After finding my assigned room and bunk earlier in the day, I had met the other missionaries in my district. For some bizarre reason, my companion, Elder Franklin, and I had been placed in a group of missionaries who were all headed to Raleigh, North Carolina, and not with the rest of the group who were going to Philadelphia with us. I sat with the other young men in meetings and at dinner that first night, immediately realizing I didn’t fit in. Some of them were athletes (and so so handsome, but I didn’t let myself dwell on that), some were funny, some were quirky. They formed a brotherhood. But I was on the outs, I was the secretly gay one. I wondered if my entire mission would feel this way, me trying to fit in with the other guys, the normal ones, with me on the outskirts squirming in my own skin.

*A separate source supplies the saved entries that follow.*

(* ===== verification/FilesCopy.v ===== *)
(** * Copying and moving directories

    [copyDir] reads a tree while it writes one.  For paths without links on the way: it
    terminates, whatever fails it changes nothing there was, and if it succeeds the copy is
    complete; a move never loses a file, also when it falls back to copying and removing. *)

From S2P Require Import Prelude.
From S2P Require Import GoStrings.
From S2P Require Import Paths.
From S2P Require Import Fs.
From S2P Require Import Files.
From S2P Require Import FilesInv.

Module FilesCopy.
Import GoStrings Paths Fs Files FilesInv.

(** No link on the way to [d], nor there. *)
Definition direct (t : tree) (d : path) : Prop := forall p l, p `prefix_of` d -> t !! p <> Some (NLink l).

Lemma direct_adds t t' d : direct t d -> adds_dirs t t' -> direct t' d.
Proof. intros Hd [_ Ha] p l Hp Hl. apply Ha in Hl as [Hl|]; [|done]. by eapply Hd. Qed.

Lemma direct_prefix t d d' : direct t d -> d' `prefix_of` d -> direct t d'.
Proof. intros Hd Hp p l Hpd. apply Hd. by etrans. Qed.

Lemma walk_none links t floor follow cur todo : plain todo -> (forall p l, p `prefix_of` todo -> t !! (cur ++ p) <> Some (NLink l)) -> todo <> [] -> t !! (cur ++ todo) = None ->
  (exists e, walk links t floor follow cur todo = inl e) \/ walk links t floor follow cur todo = inr (Absent (cur ++ todo)).
Proof.
  intros Hp. revert cur. induction Hp as [|e todo (_ & _ & He & _) Hp IH]; intros cur Hl Hne Hn; [done|].
  assert (Hstep : cur ++ e :: todo = (cur ++ [e]) ++ todo) by (by rewrite <- (assoc_L (++))). rewrite Hstep in *.
  assert (Hlink : forall l, t !! (cur ++ [e]) <> Some (NLink l)) by (intros l; apply Hl; apply prefix_cons, prefix_nil).
  assert (Hnil : todo = [] -> t !! (cur ++ [e]) = None) by (intros ->; by rewrite app_nil_r in Hn).
  assert (Hgo : t !! (cur ++ [e]) = Some NDir -> (exists x, walk links t floor follow (cur ++ [e]) todo = inl x) \/ walk links t floor follow (cur ++ [e]) todo = inr (Absent ((cur ++ [e]) ++ todo))).
  { intros Hdir. apply IH; [|by intros E; rewrite (Hnil E) in Hdir|done]. intros p l Hpre. rewrite <- (assoc_L (++)). apply Hl. by apply prefix_cons. }
  destruct links; cbn [walk]; (rewrite decide_False by done);
    (destruct (t !! (cur ++ [e])) as [[|c|l]|] eqn:E; [by apply Hgo| |by destruct (Hlink l)|]);
    (destruct todo as [|x todo]; [first [by specialize (Hnil eq_refl)|right; by rewrite app_nil_r]|by left; eauto]).
Qed.

Section copy.
Context `{Host}.

(** What looking up a path without links finds. *)
Lemma lookup_direct t follow d : wf t -> plain d -> direct t d ->
  match t !! d with
  | Some n => lookup_path t follow (abs d) = inr (At d n)
  | None => (exists e, lookup_path t follow (abs d) = inl e) \/ lookup_path t follow (abs d) = inr (Absent d)
  end.
Proof.
  intros Hw Hp Hd. unfold lookup_path. rewrite steps_abs by done. destruct (t !! d) as [n|] eqn:E.
  - apply (walk_existing _ _ _ _ [] d); [done..| |].
    + intros ->. rewrite (wf_root _ Hw) in E. congruence.
    + intros l ->. exfalso. by eapply Hd.
  - apply (walk_none _ _ _ _ [] d); [done| | |done].
    + intros p l Hpre. by apply Hd.
    + intros ->. rewrite (wf_root _ Hw) in E. done.
Qed.

Lemma query_run {A} (op name : string) (work : tree -> errno + A) w r w' : query op name work w = (r, w') -> fs w' = fs w /\ forall a, r = inr a -> work (fs w) = inr a.
Proof.
  unfold query, sys. destruct (fault (calls w)); [by intros [= <- <-]|]. destruct (work (fs w)) as [e|a]; intros [= <- <-]; (split; [done|]); [done|congruence].
Qed.

Lemma change_run {A} (op name : string) (work : tree -> errno + A * tree) w r w' : change op name work w = (r, w') ->
  match r with inl _ => fs w' = fs w | inr a => work (fs w) = inr (a, fs w') end.
Proof.
  unfold change, sys. destruct (fault (calls w)); [by intros [= <- <-]|]. destruct (work (fs w)) as [e|[a t]] eqn:E; intros [= <- <-]; by simpl.
Qed.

Elder Franklin was nice. A California guy from a good family, funny, class clown type. He weighed 317 pounds, and he jokingly referred to himself as Franklin 3:17, a loose reference to the family scripture in the Bible in the book of John. But where all of the other guys were sleeping in rooms with four elders in them, set in two sets of bunk beds, Franklin and I had our own room. I felt isolated and forgotten, homesick and foreign.
I watched the clock turn 12:00, and realized 1998 was here. The next twelve months would be one hundred per cent in the arms of God, doing his service, acting as an instrument of his hands. I would teach others diligently and dutifully of the atonement of Christ, the love of God, the life of Joseph Smith, the truth of the Book of Mormon, the sole truths of the Church of Jesus Christ of Latter-day Saints. It was humbling, overwhelming, mind-boggling. How would I do this? How could I rewrite my very self for this? I turned on my side, away from the harsh red numbers of the clock, and shut my eyes tight. Tears leaked out onto my pillow. Ignoring the snores on the other side of the room, I muttered a prayer, my hundredth such prayer in just a day, and my first of the new year.
Dear God, I began. I asked for his guidance, his strength. I asked him to watch over my family in my absence. I asked him to keep the desires of my heart pure. I asked him to bless me with his holy spirit, to give me truth, to give me strength. And then I made that most frightening request, the one God had remained silent on for so long. I asked him to heal me. I didn’t use the word gay this time, God knew what I meant.
My eyes closed and I sang hymns in my head to help me fall asleep. I had a busy day ahead. A busy two years ahead.